Tegoroczne Boże Narodzenie uderzy nas mocno po kieszeniach. Na drogą żywność jesteśmy skazani
Fala podwyżek cen trwa w najlepsze. W październiku inflacja wyniosła 2,1 proc. w porównaniu do tego samego miesiąca ubiegłego roku. Tyle ogólna statystyka, bardziej bolesne są dane szczegółowe. W zawrotnym tempie drożeje bowiem żywność. W porównaniu z październikiem ubiegłego roku ceny są już wyższe o 5,8 procenta. Tylko w ciągu ostatniego miesiąca podskoczyły o jeden procent.
Co najgorsze, drożeją produkty podstawowe. W porównaniu z wrześniem w październiku najbardziej podrożały warzywa (prawie o 7 proc.), jaja (o ponad 5 proc.) i - standardowo już - masło (o ponad 3 proc.). Na dalszych miejscach mamy między innymi owoce, mleko i sery.
Niewielkim pocieszeniem jest fakt, że spadły nieco ceny mięsa (średnio o 0,4 proc.), mąki i cukru. Topić smutki z powodu wyższych cen możemy też w taniejącym alkoholu. Ogólny rachunek jest jednak nieubłagany. Średnio o 5,8 procenta wyższe ceny żywności to najgorszy wynik od 2011 roku. I nic nie zapowiada, że sytuacja się poprawi.
Zobacz, jak kształtowała się inflacja w ciągu ostatnich dwóch lat:
Analityk BGK Piotr Dmitrowski wyjaśnia nam, że w najbliższym czasie utrzymają się wyraźne wzrosty cen w tej kategorii. Ich roczna dynamika będzie jednak słabnąć dopiero na przełomie roku, co w znacznym stopniu wynikać będzie z efektów wyższej bazy.
Podobnego zdania są eksperci z PKO BP. "W najbliższych miesiącach ceny żywności prawdopodobnie nadal będą pozostawały na wysokich poziomach m.in. z powodu wysokich cen owoców (skutki wiosennych przymrozków) i tłuszczów jadalnych" - czytamy w komentarzu tego banku do najnowszych danych dotyczących inflacji.
Zobacz też: Walki w dyskontach. Oto ulubiony sport Polaków
Również Bank Zachodni prognozuje, że rosnące ceny żywności będą jednym z motorów napędowych inflacji. W listopadzie ma ona przyspieszyć do 2,3-2,4 proc., w grudniu ewentualnie delikatnie zwolni, ale nadal utrzyma się powyżej 2 proc. - ocenili analitycy banku.

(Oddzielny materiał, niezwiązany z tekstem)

(** * Value-set analysis core: CircleRange and the partition lists of
      ValueSetSolver (Ghidra decompiler, rangeutil.hh)

    A shallow embedding of the inline members of [rangeutil.hh] and the
    properties the specification states about them.

    - [uintb] is an unsigned 64-bit integer, kept as a [Z] with its
      wrap-around written out ([to_uintb]); [int4] is a signed 32-bit
      integer, converted to [uintb] before it meets one in an expression
      (the usual arithmetic conversions of C++).
    - Objects reached through pointers or references ([ValueSet],
      [Partition]) live in a [Memory]; a pointer is an optional address and
      the null pointer is [None].  Dereferencing a null or dangling pointer
      has no result in the embedding. *)

From Stdlib Require Import ZArith Lia List Bool Ascii.
From stdpp Require Import base option list gmap.

Local Open Scope Z_scope.

(** ** Machine integers *)

Definition uintb_modulus : Z := 2 ^ 64.

(** Reduction of a mathematical integer to its [uintb] value. *)
Definition to_uintb (z : Z) : Z := z mod uintb_modulus.

(** Conversion of an [int4] operand to [uintb]: the value modulo 2^64,
    which sign-extends a negative [int4]. *)
Definition uintb_of_int4 (i : Z) : Z := to_uintb i.

Definition uintb_add (a b : Z) : Z := to_uintb (a + b).
Definition uintb_sub (a b : Z) : Z := to_uintb (a - b).

(** ** CircleRange *)

Record CircleRange : Type := mkCircleRange {
  left : Z;          (* uintb: left boundary of the open range [left,right) *)
  right : Z;         (* uintb: right boundary of the open range [left,right) *)
  mask : Z;          (* uintb: bit mask defining the size (modulus) *)
  isempty : bool;    (* true if set is empty *)
  step : Z           (* int4: explicit step size *)
}.

Definition isEmpty (r : CircleRange) : bool := isempty r.

Definition isFull (r : CircleRange) : bool :=
  negb (isempty r) && (step r =? 1) && (left r =? right r).

Definition isSingle (r : CircleRange) : bool :=
  negb (isempty r)
  && (right r =? Z.land (uintb_add (left r) (uintb_of_int4 (step r))) (mask r)).

Definition getMin (r : CircleRange) : Z := left r.

Definition getMax (r : CircleRange) : Z :=
  Z.land (uintb_sub (right r) (uintb_of_int4 (step r))) (mask r).

Definition getEnd (r : CircleRange) : Z := right r.
Definition getMask (r : CircleRange) : Z := mask r.
Definition getStep (r : CircleRange) : Z := step r.

(** [getNext] takes [val] by reference: the embedding returns the boolean
    result together with the new content of [val]. *)
Definition getNext (r : CircleRange) (val : Z) : bool * Z :=
  let val' := Z.land (uintb_add val (uintb_of_int4 (step r))) (mask r) in
  (negb (val' =? right r), val').

Definition operator_eq (r op2 : CircleRange) : bool :=
  if negb (Bool.eqb (isempty r) (isempty op2)) then false
  else if isempty r then true
  else (left r =? left op2) && (right r =? right op2)
       && (mask r =? mask op2) && (step r =? step op2).

(** [encodeRangeOverlaps].  The table [arrange] is a static member whose
    initialiser is not in the header, so it is an argument here; an index
    outside the table reads the default character (the index is shown below
    to stay under 64). *)
Definition encodeRangeOverlaps (arrange : list ascii)
    (op1left op1right op2left op2right : Z) : ascii :=
  let val := if op1left <=? op1right then 0x20 else 0 in
  let val := Z.lor val (if op1left <=? op2left then 0x10 else 0) in
  let val := Z.lor val (if op1left <=? op2right then 0x8 else 0) in
  let val := Z.lor val (if op1right <=? op2left then 4 else 0) in
  let val := Z.lor val (if op1right <=? op2right then 2 else 0) in
  let val := Z.lor val (if op2left <=? op2right then 1 else 0) in
  nth (Z.to_nat val) arrange "000"%char.

(** *** The iteration protocol

    The class comment gives the protocol
<<
     val = range.getMin();
     do {
     } while(range.getNext(val));
>>
    [iterate_from fuel r val] runs the do-while loop from the current [val]
    and returns the values the body saw, in order; [fuel] bounds the number
    of times the body may run, and [None] says the bound was reached with
    the loop still running. *)
Fixpoint iterate_from (fuel : nat) (r : CircleRange) (val : Z) : option (list Z) :=
  match fuel with
  | O => None
  | S fuel' =>
      let '(more, val') := getNext r val in
      if more then
        match iterate_from fuel' r val' with
        | Some vals => Some (val :: vals)
        | None => None
        end
      else Some [val]
  end.

Definition iterate (fuel : nat) (r : CircleRange) : option (list Z) :=
  iterate_from fuel r (getMin r).

(** One step of the protocol as the specification words it. *)
Definition advance (r : CircleRange) (val : Z) : Z :=
  (val + step r) mod (mask r + 1).

(** The value the body sees on its [j]-th run after the first. *)
Definition visited (r : CircleRange) (val : Z) (j : nat) : Z :=
  Nat.iter j (advance r) val.

(** *** Representation invariant

    [mask = 2^n - 1] for some [n <= 64] (class comment); the boundaries lie
    in [0, mask]; [step] is a positive [int4], a power of two not above
    [mask + 1], and divides the circular distance from [left] to [right]. *)
Definition is_mask (m : Z) : bool :=
  (0 <=? m) && (m <? uintb_modulus) && (m + 1 =? 2 ^ Z.log2 (m + 1)).

Definition is_step (m s : Z) : bool :=
  (0 <? s) && (s <? 2 ^ 31) && (s =? 2 ^ Z.log2 s) && (s <=? m + 1).

Definition valid (r : CircleRange) : bool :=
  is_mask (mask r) && is_step (mask r) (step r)
  && (0 <=? left r) && (left r <=? mask r)
  && (0 <=? right r) && (right r <=? mask r)
  && (((right r - left r) mod (mask r + 1)) mod step r =? 0).

(** Membership as the specification's data model words it: [v] is congruent
    to [left] modulo [step] and lies in [left, right) read circularly (the
    interval wraps when [right <= left]). *)
Definition member (r : CircleRange) (v : Z) : Prop :=
  isempty r = false /\ 0 <= v <= mask r /\
  (v - left r) mod step r = 0 /\
  (if left r <? right r then left r <= v < right r
   else left r <= v \/ v < right r).

(** The number of elements of a non-empty range, as a mathematical integer. *)
Definition cardinality (r : CircleRange) : Z :=
  if left r <? right r then (right r - left r) / step r
  else (mask r + 1 - (left r - right r)) / step r.

(** Modelled from the spec: the body of [getSize] is missing from the header
    (line 76 only declares [uintb getSize(void) const]).  The specification
    gives it as the cardinality of the range, zero for the empty range; the
    declared result type is [uintb], so the count is held modulo 2^64. *)
Definition getSize (r : CircleRange) : Z :=
  if isempty r then 0 else to_uintb (cardinality r).

(** ** ValueSet, Partition and the solver's partition lists *)

(** An address of an object in [Memory]; a pointer is an address or null. *)
Definition addr : Type := positive.
Definition ptr : Type := option addr.

(** [OpCode] is declared in op.hh, outside this header: an enumerator is
    kept as its integer code. *)
Definition OpCode : Type := Z.

Record Equation : Type := mkEquation {
  Equation_slot : Z;
  Equation_range : CircleRange
}.

Record ValueSet : Type := mkValueSet {
  typeCode : Z;                (* 0=pure constant 1=stack relative *)
  vn : ptr;                    (* Varnode whose set this represents *)
  opCode : OpCode;             (* op-code defining Varnode *)
  numParams : Z;               (* number of input parameters *)
  range : CircleRange;         (* range of values or offsets in this set *)
  count : Z;                   (* depth first numbering / widening count *)
  equations : list Equation;   (* equations associated with this value set *)
  partHead : ptr;              (* Partition this node heads, or null *)
  next : ptr                   (* next ValueSet to iterate *)
}.

Record Partition : Type := mkPartition {
  startNode : ptr;             (* starting node of component *)
  stopNode : ptr;              (* ending node of component *)
  isDirty : bool
}.

(** [Partition(void)]: the empty partition. *)
Definition Partition_new : Partition :=
  {| startNode := None; stopNode := None; isDirty := false |}.

Definition set_next (vs : ValueSet) (p : ptr) : ValueSet :=
  {| typeCode := typeCode vs; vn := vn vs; opCode := opCode vs;
     numParams := numParams vs; range := range vs; count := count vs;
     equations := equations vs; partHead := partHead vs; next := p |}.

Definition set_startNode (pt : Partition) (p : ptr) : Partition :=
  {| startNode := p; stopNode := stopNode pt; isDirty := isDirty pt |}.

Definition set_stopNode (pt : Partition) (p : ptr) : Partition :=
  {| startNode := startNode pt; stopNode := p; isDirty := isDirty pt |}.

Record Memory : Type := mkMemory {
  valueSets : gmap addr ValueSet;
  partitions : gmap addr Partition
}.

(** Commands over [Memory]: a result and the memory after, or nothing when
    the command dereferences a null or dangling pointer. *)
Definition exec (A : Type) : Type := Memory -> option (A * Memory).

Definition ret {A : Type} (a : A) : exec A := fun m => Some (a, m).

Definition bind {A B : Type} (c : exec A) (k : A -> exec B) : exec B :=
  fun m => match c m with
           | Some (a, m') => k a m'
           | None => None
           end.

Notation "x <~ c ;; k" := (bind c (fun x => k))
  (at level 100, c at next level, right associativity).
Notation "c ;;; k" := (bind c (fun _ => k))
  (at level 100, right associativity).

(** Read the Partition a reference denotes. *)
Definition load_part (part : addr) : exec Partition :=
  fun m => match partitions m !! part with
           | Some pt => Some (pt, m)
           | None => None
           end.

(** Write the Partition a reference denotes. *)
Definition store_part (part : addr) (pt : Partition) : exec unit :=
  fun m => match partitions m !! part with
           | Some _ => Some (tt, {| valueSets := valueSets m;
                                    partitions := <[part := pt]> (partitions m) |})
           | None => None
           end.

(** [p->next = q]. *)
Definition store_next (p : ptr) (q : ptr) : exec unit :=
  fun m => match p with
           | Some a =>
               match valueSets m !! a with
               | Some vs => Some (tt, {| valueSets := <[a := set_next vs q]> (valueSets m);
                                         partitions := partitions m |})
               | None => None
               end
           | None => None
           end.

Module ValueSetSolver.

(** [partitionPrepend(ValueSet *vertex, Partition &part)] *)
Definition partitionPrepend (vertex : ptr) (part : addr) : exec unit :=
  pt <~ load_part part ;;
  store_next vertex (startNode pt) ;;;
  pt <~ load_part part ;;
  store_part part (set_startNode pt vertex) ;;;
  pt <~ load_part part ;;
  match stopNode pt with
  | None => store_part part (set_stopNode pt vertex)
  | Some _ => ret tt
  end.

(** [partitionPrepend(const Partition &head, Partition &part)].  Both
    arguments are references, so [head] and [part] may name one object:
    every field is read from memory at the point the source reads it. *)
Definition partitionPrepend_head (head : addr) (part : addr) : exec unit :=
  h <~ load_part head ;;
  pt <~ load_part part ;;
  store_next (stopNode h) (startNode pt) ;;;
  h <~ load_part head ;;
  pt <~ load_part part ;;
  store_part part (set_startNode pt (startNode h)) ;;;
  pt <~ load_part part ;;
  match stopNode pt with
  | None => h <~ load_part head ;; store_part part (set_stopNode pt (stopNode h))
  | Some _ => ret tt
  end.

Nieco większy optymizm wykazuje ekonomista Plus Banku Wiktor Wojciechowski. "Biorąc pod uwagę efekty wysokiej bazy, można oczekiwać, że już w listopadzie roczna dynamika cen żywności nieznacznie się obniży" - skomentował dane GUS. Nawet jednak ten bardziej optymistyczny scenariusz nie mówi o dużej zmianie, a jedynie obniżce kosmetycznej. A to oznacza, że na drogie święta jesteśmy skazani.
Co będzie się działo w przyszłym roku? Jak mówi Piotr Dmitrowski, wiele będzie zależeć od sytuacji na rynkach surowców i warunków atmosferycznych. Jeśli ceny ropy naftowej nie będą dynamicznie rosnąć, a pogoda nie spowoduje nieurodzajów, to wzrosty cen w przyszłym roku będą o wiele mniej dotkliwe niż w obecnym.
I na pocieszenie dodaje jeszcze jedno: choć ceny rosną, to rosną też pensje. W ostatecznym rozrachunku drożyzna nie uderza nas tak bardzo po kieszeni. Jak podał niedawno GUS, w trzecim kwartale 2017 roku wypłaty były wyższe o niemal pięć procent w porównaniu do ubiegłego roku.
Szkopuł tylko w tym, że statystyka statystyką, a w rzeczywistości nie każdy dostał podwyżkę. Za droższe masło, jaja czy warzywa zapłacić będą jednak musieli wszyscy.